This short guide helps Malaysian taxpayers and businesses face an audit calmly. Under the self-assessment system, selection for review is routine and not proof of wrongdoing. An audit checks accounts and records to confirm reported taxes match the law.
Think of this as practical help: you will learn how selection works, which documents are commonly examined, and the real difference between desk and field audits.
Why preparation matters: good records and prompt, cooperative responses cut disruption, shorten the audit, and reduce the chance of adverse assumptions. This article walks the process end-to-end—notification, interviews, examination, findings, settlement, and appeal—with key timelines referenced from LHDN materials.
By the end, you will know what to organize, the questions to expect, and how to respond if adjustments are proposed. Stay ready, stay calm, and keep clear records to make audits smoother.
Key Takeaways
- Selection for review is routine; it does not imply guilt.
- Focus on income completeness, expense validity, and supporting documents.
- Good record-keeping and cooperation shorten audits and lower risk.
- Know the difference between desk and field audits to prepare better.
- The guide covers the full process: notice, exam, findings, settlement, and appeal.
How LHDN Tax Reviews Work Under Malaysia’s Self-Assessment System
This section explains how Malaysia’s self-assessment framework lets taxpayers declare income while the board verifies accuracy through routine checks.

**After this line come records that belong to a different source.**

(** Key rotation. A rotation is applied exactly when the key of a community the client
    knows signed the new channel manifest as the client encodes it and its version is above the stored one; then the
    new manifest replaces the stored one, the keys, the log and the members stay as they
    are, and the preferred peer is asked for the new key. Otherwise nothing changes; in
    particular the same rotation is not applied twice. From an applied rotation on, a
    message of the channel that no key opens is kept, after those kept before. *)
Theorem key_rotation_correct payload w :
  let m := kr_new_manifest payload in
  let channel_id := ulid_to_string (ch_id m) in
  let community_id := ulid_to_string (ch_community_id m) in
  let authorised pk := known_community_pk community_id w = Some pk ∧ rotation_verified (w_draws w) pk payload = true ∧
                       is_newer_channel m w = true in
  (∀ w', handle_channel_key_rotation false payload w = Done w' → w' = w ∨ w' = draw w ∨ ∃ pk, authorised pk) ∧
  ∀ pk, authorised pk →
    ∃ w', handle_channel_key_rotation false payload w = Done w' ∧
      app_channels (w_app w') = <[channel_id := m]> (app_channels (w_app w)) ∧
      (app_channel_keys (w_app w'), app_previous_channel_keys (w_app w'), app_message_log (w_app w'),
       app_members (w_app w'), app_communities (w_app w')) =
      (app_channel_keys (w_app w), app_previous_channel_keys (w_app w), app_message_log (w_app w),
       app_members (w_app w), app_communities (w_app w)) ∧
      (∀ peer, preferred_peer community_id w = Some peer →
         last (w_out w') = Some (Cmd (CmdFetchManifest peer community_id pk))) ∧
      handle_channel_key_rotation false payload w' = Done (draw w') ∧
      ∃ buf, app_pending_rotation_messages (w_app w') !! channel_id = Some buf ∧
        ∀ raw topic data, unreadable channel_id raw w' → from_bytes data = Some (NewMessage raw) →
          ∃ w'', handle_channel_message false topic data w' = Done w'' ∧
            app_pending_rotation_messages (w_app w'') !! channel_id = Some (buf ++ [(topic, data)]).
Proof using Type.
  intros m channel_id community_id authorised. split.
  - intros w'. unfold handle_channel_key_rotation. fold m community_id.
    destruct (known_community_pk community_id w) as [pk|] eqn:Hpk; [|intros [= <-]; by left].
    destruct (rotation_verified _ pk payload) eqn:Hv; cbn [negb]; [|intros [= <-]; by right; left].
    change (is_newer_channel m (draw w)) with (is_newer_channel m w).
    destruct (is_newer_channel m w) eqn:Hn; cbn [negb]; [|intros [= <-]; by right; left].
    intros _. right. right. exists pk. by split_and!.
  - intros pk (Hpk & Hv & Hn).
    destruct (rotation_accepted payload w pk Hpk Hv Hn) as (w' & Hw' & Hch & Hbuf & Hkeep & Hcmd).
    exists w'. split; [done|]. split; [done|]. split; [by rewrite !Hkeep by done|]. split; [done|]. split.
    + unfold handle_channel_key_rotation. fold m community_id.
      assert (known_community_pk community_id w' = Some pk) as ->.
      { rewrite <- Hpk. unfold known_community_pk. by rewrite (Hkeep _ app_communities). }
      cbv zeta. destruct (rotation_verified (w_draws w') pk payload); [|done]. cbn [negb]. unfold is_newer_channel. cbn [draw w_app].
      rewrite Hch. fold m channel_id. rewrite lookup_insert_eq, Z.ltb_irrefl. done.
    + exists (default [] (app_pending_rotation_messages (w_app w) !! channel_id)).
      rewrite Hbuf, lookup_insert_eq. split; [done|]. intros raw topic data Hun Hd.
      unfold handle_channel_message. rewrite Hd, (new_message_unreadable _ channel_id) by done.
      unfold buffer_rotation. rewrite Hbuf, lookup_insert_eq. eexists. split; [done|]. cbn.
      by rewrite lookup_insert_eq.
Qed.

(** ** History *)

(** The entries of a history that are not there yet, each message once. *)
Fixpoint fresh_entries (seen : list string) (entries : list LogEntry) : list LogEntry :=
  match entries with
  | [] => []
  | e :: entries =>
      if bool_decide (le_message_id e ∈ seen) then fresh_entries seen entries
      else e :: fresh_entries (seen ++ [le_message_id e]) entries
  end.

Self-assessment basics: taxpayers compute and submit their own income tax. The agency then uses tax reviews and audits to confirm filings match the books and follow the Income Tax Act.
What a tax audit is and why it happens
A tax audit is an examination of business accounts and financial affairs. Its aim is to ensure declared figures reflect underlying records and legal rules. Audits support voluntary compliance and fair treatment for all taxpayers.
Desk audit vs field audit
Desk audits are handled at the office. They focus on specific issues and often finish by correspondence. An interview may be requested to clarify numbers; view this as a chance to explain, not as confrontation.
Field audits take place at the taxpayer’s premises and are more comprehensive. These can include checks of both business and certain non-business records that affect income tax positions.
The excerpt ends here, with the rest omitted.